Aggregation Propensity: Characterization of Monoclonal Antibody Stability

Abstract

The study of aggregation propensity of a monoclonal antibody (mAb) and its sensitivity to applied stresses is believed to correlate with the overall stability of the mAb. As such, the aggregation propensity under various stresses can be used to develop a unique aggregation metric to rank order a panel of mAbs based on their stability. Often in a drug discovery campaign, multiple mAbs may imbue the desired in vivo efficacy, at which point identification of the most developable mAb becomes an important factor to decide on a single candidate for further development. This study focuses on the assessment of the stability of a panel of mAbs, by defining their propensity for aggregation along the native and non-native aggregation pathways.
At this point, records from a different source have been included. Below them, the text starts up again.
(* ===== verification/Net.v ===== *)
(** * Net: addresses and whole-buffer socket I/O
    (src/src/common/include/dfg/net_utils.hpp)

    A socket is what the kernel answers: a list of events for [send], and a
    list of segments for [recv]. *)
From Stdlib Require Import Lia.
From S2P Require Import Prelude.
From S2P Require Import Text.

(** ** [parse_address] *)
Definition parse_address (address : bytes) (default_port : Z) : bytes * Z :=
  match find_char colon address with
  | None => (address, default_port)
  | Some pos => (take pos address, try_catch (stoi (drop (pos + 1) address)) default_port)
  end.

(** "host:port", as [ServerEntry::address] and the heartbeats print it. *)
Definition show_address (h : bytes) (p : Z) : bytes := h ++ colon :: show_Z p.

Lemma parse_show_address h p d :
  no_char colon h → (INT_MIN ≤ p ≤ INT_MAX)%Z →
  parse_address (show_address h p) d = (h, p).
Proof.
  intros Hh Hp. unfold parse_address, show_address.
  rewrite find_char_app, take_app_length, drop_past_char, stoi_show by done. done.
Qed.

Lemma parse_address_no_port a d : no_char colon a → parse_address a d = (a, d).
Proof. intros H. unfold parse_address. by rewrite (proj2 (find_char_None colon a)). Qed.

(** ** [send_all] *)

(** What one [send] answers: [n] bytes taken, or [EAGAIN] followed by whether
    [select] reports the socket writable, or an error. *)
Inductive send_event := Sent (n : nat) | SendAgain (writable : bool) | SendFailed.

(** The answers are consumed in order; [None] is a call still blocked when
    they run out.  The result and the bytes that reached the wire. *)
Fixpoint send_loop (evs : list send_event) (buf : bytes) (sent : nat) : option (bool * bytes) :=
  if length buf <=? sent then Some (true, take sent buf)
  else match evs with
       | [] => None
       | Sent (S n) :: evs' =>
           send_loop evs' buf (sent + Nat.min (S n) (length buf - sent))
       | SendAgain true :: evs' => send_loop evs' buf sent
       | Sent O :: _ | SendAgain false :: _ | SendFailed :: _ =>
           Some (false, take sent buf)
       end.
Definition send_all (evs : list send_event) (buf : bytes) : option (bool * bytes) :=
  send_loop evs buf 0.

(** ** [recv_all] *)

(** What the peer's bytes look like to [recv]: a segment, a pause ([EAGAIN],
    then readable), a stall ([select] times out) or an error.  The end of the
    list is the end of the stream. *)
Inductive segment := Seg (data : bytes) | Pause | Stall | RecvFailed.

(** Segments are dropped once read; a partly read one keeps its tail. *)
Definition push_back (data : bytes) (segs : list segment) : list segment :=
  match data with [] => segs | _ => Seg data :: segs end.

Fixpoint recv_loop (segs : list segment) (want : nat) (got : bytes)
  : bool * bytes * list segment :=
  if want <=? length got then (true, got, segs)
  else match segs with
       | [] => (false, got, [])
       | Seg data :: segs' =>
           let need := want - length got in
           if length data <=? need then recv_loop segs' want (got ++ data)
           else (true, got ++ take need data, push_back (drop need data) segs')
       | Pause :: segs' => recv_loop segs' want got
       | Stall :: segs' | RecvFailed :: segs' => (false, got, segs')
       end.
Definition recv_all (segs : list segment) (want : nat) : bool * bytes * list segment :=
  recv_loop segs want [].

(** The bytes in flight. *)
Definition stream (segs : list segment) : bytes :=
  concat (map (λ s, match s with Seg d => d | _ => [] end) segs).

(** The abstract read: exactly [n] bytes, or nothing. *)
Definition recv_exact (n : nat) (s : bytes) : option (bytes * bytes) :=
  if n <=? length s then Some (take n s, drop n s) else None.

Definition delivering (s : segment) : Prop :=
  match s with Seg _ | Pause => True | _ => False end.

Lemma recv_exact_app a b n : n = length a → recv_exact n (a ++ b) = Some (a, b).
Proof.
  intros ->. unfold recv_exact. rewrite length_app.
  destruct (Nat.leb_spec (length a) (length a + length b)); [|lia].
  by rewrite take_app_length, drop_app_length.
Qed.

Lemma recv_exact_Some n s a b :
  recv_exact n s = Some (a, b) → s = a ++ b ∧ length a = n.
Proof.
  unfold recv_exact. destruct (Nat.leb_spec n (length s)); [|done].
  intros [= <- <-]. rewrite take_drop, length_take. split; [done|lia].
Qed.

Lemma stream_push_back d segs : stream (push_back d segs) = d ++ stream segs.
Proof. by destruct d. Qed.

Lemma recv_loop_exact segs want got :
  Forall delivering segs → length got ≤ want →
  recv_loop segs want got =
    match recv_exact (want - length got) (stream segs) with
    | Some (data, rest) =>
        (true, got ++ data, (recv_loop segs want got).2)
    | None => (false, got ++ stream segs, [])
    end ∧
  (∀ data rest, recv_exact (want - length got) (stream segs) = Some (data, rest) →
     stream (recv_loop segs want got).2 = rest).
Proof.
  intros Hd. revert got. induction Hd as [|s segs Hs Hd IH]; intros got Hg.
  - unfold recv_exact. simpl. destruct (Nat.leb_spec want (length got)).
    + replace (want - length got) with 0 by lia. simpl. rewrite app_nil_r.
      split; [done|]. by intros ?? [= <- <-].
    + destruct (Nat.leb_spec (want - length got) 0); [lia|]. rewrite app_nil_r. done.
  - cbn [recv_loop]. destruct (Nat.leb_spec want (length got)).
    + replace (want - length got) with 0 by lia. unfold recv_exact. cbn. rewrite app_nil_r.
      split; [done|]. by intros ?? [= <- <-].
    + destruct s as [d| | |]; try done; [|by apply IH].
      assert (stream (Seg d :: segs) = d ++ stream segs) as Hst by done. rewrite Hst.
      destruct (Nat.leb_spec (length d) (want - length got)).
      * destruct (IH (got ++ d)) as [IH1 IH2]; [rewrite length_app; lia|].
        revert IH1 IH2. rewrite length_app. unfold recv_exact. rewrite length_app.
        replace (want - (length got + length d)) with (want - length got - length d) by lia.
        rewrite take_app_ge, drop_app_ge by lia.
        destruct (Nat.leb_spec (want - length got - length d) (length (stream segs)));
          destruct (Nat.leb_spec (want - length got) (length d + length (stream segs)));
          try lia; intros -> IH2; simpl; rewrite <- !app_assoc; split; try done.
        intros ?? [= <- <-]. by eapply IH2.
      * unfold recv_exact. rewrite length_app.
        destruct (Nat.leb_spec (want - length got) (length d + length (stream segs))); [|lia].
        rewrite take_app_le, drop_app_le by lia. split; [done|].
        intros ?? [= <- <-]. simpl. apply stream_push_back.
Qed.

(** [recv_all] is insensitive to how the kernel cuts the stream.  As long
    as the connection only pauses, it returns exactly the next [want] bytes of
    the stream and leaves the rest, or fails when fewer remain. *)
Theorem recv_all_exact (segs : list segment) (want : nat) :
  Forall delivering segs →
  match recv_exact want (stream segs) with
  | Some (data, rest) =>
      ∃ segs', recv_all segs want = (true, data, segs') ∧ stream segs' = rest
  | None => recv_all segs want = (false, stream segs, [])
  end.
Proof.
  intros Hd. destruct (recv_loop_exact segs want [] Hd) as [H1 H2]; [simpl; lia|].
  simpl in H1, H2. rewrite Nat.sub_0_r in H1, H2. unfold recv_all.
  destruct (recv_exact want (stream segs)) as [[data rest]|]; [|done].
  exists (recv_loop segs want []).2. split; [done|]. by eapply H2.
Qed.

Lemma recv_all_exact_witness :
  ∃ segs', recv_all [Seg (lit "he"); Pause; Seg (lit "llo!")] 5 = (true, lit "hello", segs') ∧
           stream segs' = lit "!".
Proof.
  apply (recv_all_exact [Seg (lit "he"); Pause; Seg (lit "llo!")] 5).
  by repeat constructor.
Defined.

Lemma send_loop_prefix evs buf sent ok wire :
  send_loop evs buf sent = Some (ok, wire) → sent ≤ length buf →
  ∃ k, wire = take k buf ∧ sent ≤ k ≤ length buf ∧ (ok = true ↔ k = length buf).
Proof.
  revert sent. induction evs as [|e evs IH]; intros sent; cbn [send_loop];
    destruct (Nat.leb_spec (length buf) sent); intros He Hs.
  - injection He as <- <-. exists sent. split; [done|]. split; [lia|]. split; [lia|done].
  - done.
  - injection He as <- <-. exists sent. split; [done|]. split; [lia|]. split; [lia|done].
  - assert (∀ w, Some (false, take sent buf) = Some (ok, w) → w = wire →
      ∃ k, wire = take k buf ∧ sent ≤ k ≤ length buf ∧ (ok = true ↔ k = length buf)) as Hstop.
    { intros w [= <- <-] <-. exists sent. split; [done|]. split; [lia|]. split; [done|lia]. }
    destruct e as [[|n]|[]|]; eauto.
    destruct (IH _ He) as (k & -> & Hk & Hok); [lia|]. exists k. split; [done|].
    split; [lia|done].
Qed.

Definition progress (e : send_event) : Prop :=
  match e with Sent (S _) => True | SendAgain w => w = true | _ => False end.
Definition is_sent (e : send_event) : bool := match e with Sent _ => true | _ => false end.

Lemma send_loop_finishes evs buf sent :
  Forall progress evs → sent ≤ length buf →
  length buf - sent ≤ length (filter (λ e, is_sent e = true) evs) →
  send_loop evs buf sent = Some (true, buf).
Proof.
  intros Hp. revert sent. induction Hp as [|e evs He Hp IH]; intros sent Hs Hn;
    cbn [send_loop]; destruct (Nat.leb_spec (length buf) sent);
    try (rewrite take_ge by lia; done); [simpl in Hn; lia|].
  rewrite filter_cons in Hn.
  destruct e as [[|n]|[]|]; try done; simpl in Hn; apply IH; try lia.
Qed.

(** [send_all] never lies.  When it returns, what reached the wire is a
    prefix of the buffer, and it returned [true] exactly when the prefix is the
    whole buffer; and it does return [true] whenever the kernel keeps
    accepting bytes (at most one call per byte is needed). *)
Theorem send_all_spec (evs : list send_event) (buf : bytes) :
  (∀ ok wire, send_all evs buf = Some (ok, wire) →
     ∃ k, wire = take k buf ∧ k ≤ length buf ∧ (ok = true ↔ k = length buf)) ∧
  (Forall progress evs → length buf ≤ length (filter (λ e, is_sent e = true) evs) →
     send_all evs buf = Some (true, buf)).
Proof.
  split.
  - intros ok wire H. destruct (send_loop_prefix _ _ _ _ _ H) as (k & -> & ? & ?); [lia|].
    exists k. split; [done|]. split; [lia|done].
  - intros Hp Hn. apply send_loop_finishes; [done|lia|lia].
Qed.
Kosmotrope based solubility evaluates a mAb’s colloidal stability, or propensity for native aggregation, while differential scanning fluorescence reports conformational stability, or propensity for non-native aggregation. By combining the conformational and colloidal stability metrics, an overall aggregation propensity profile can be generated for a mAb. To parse out further information on stability, the mAb panel was exposed to a series of stresses, which mimic stresses a mAb based drug would be exposed to during manufacturing and storage. After exposure to stress, the mAb panel was then monitored for change in apparent colloidal and conformational stability. There was no variation in the stability metrics measured, as a function of stress. However, observed precipitation denoted differential sensitivity to the stresses. Combining observational data with the stability metrics measured, allowed for rank ordering of aggregation propensity, and overall stability.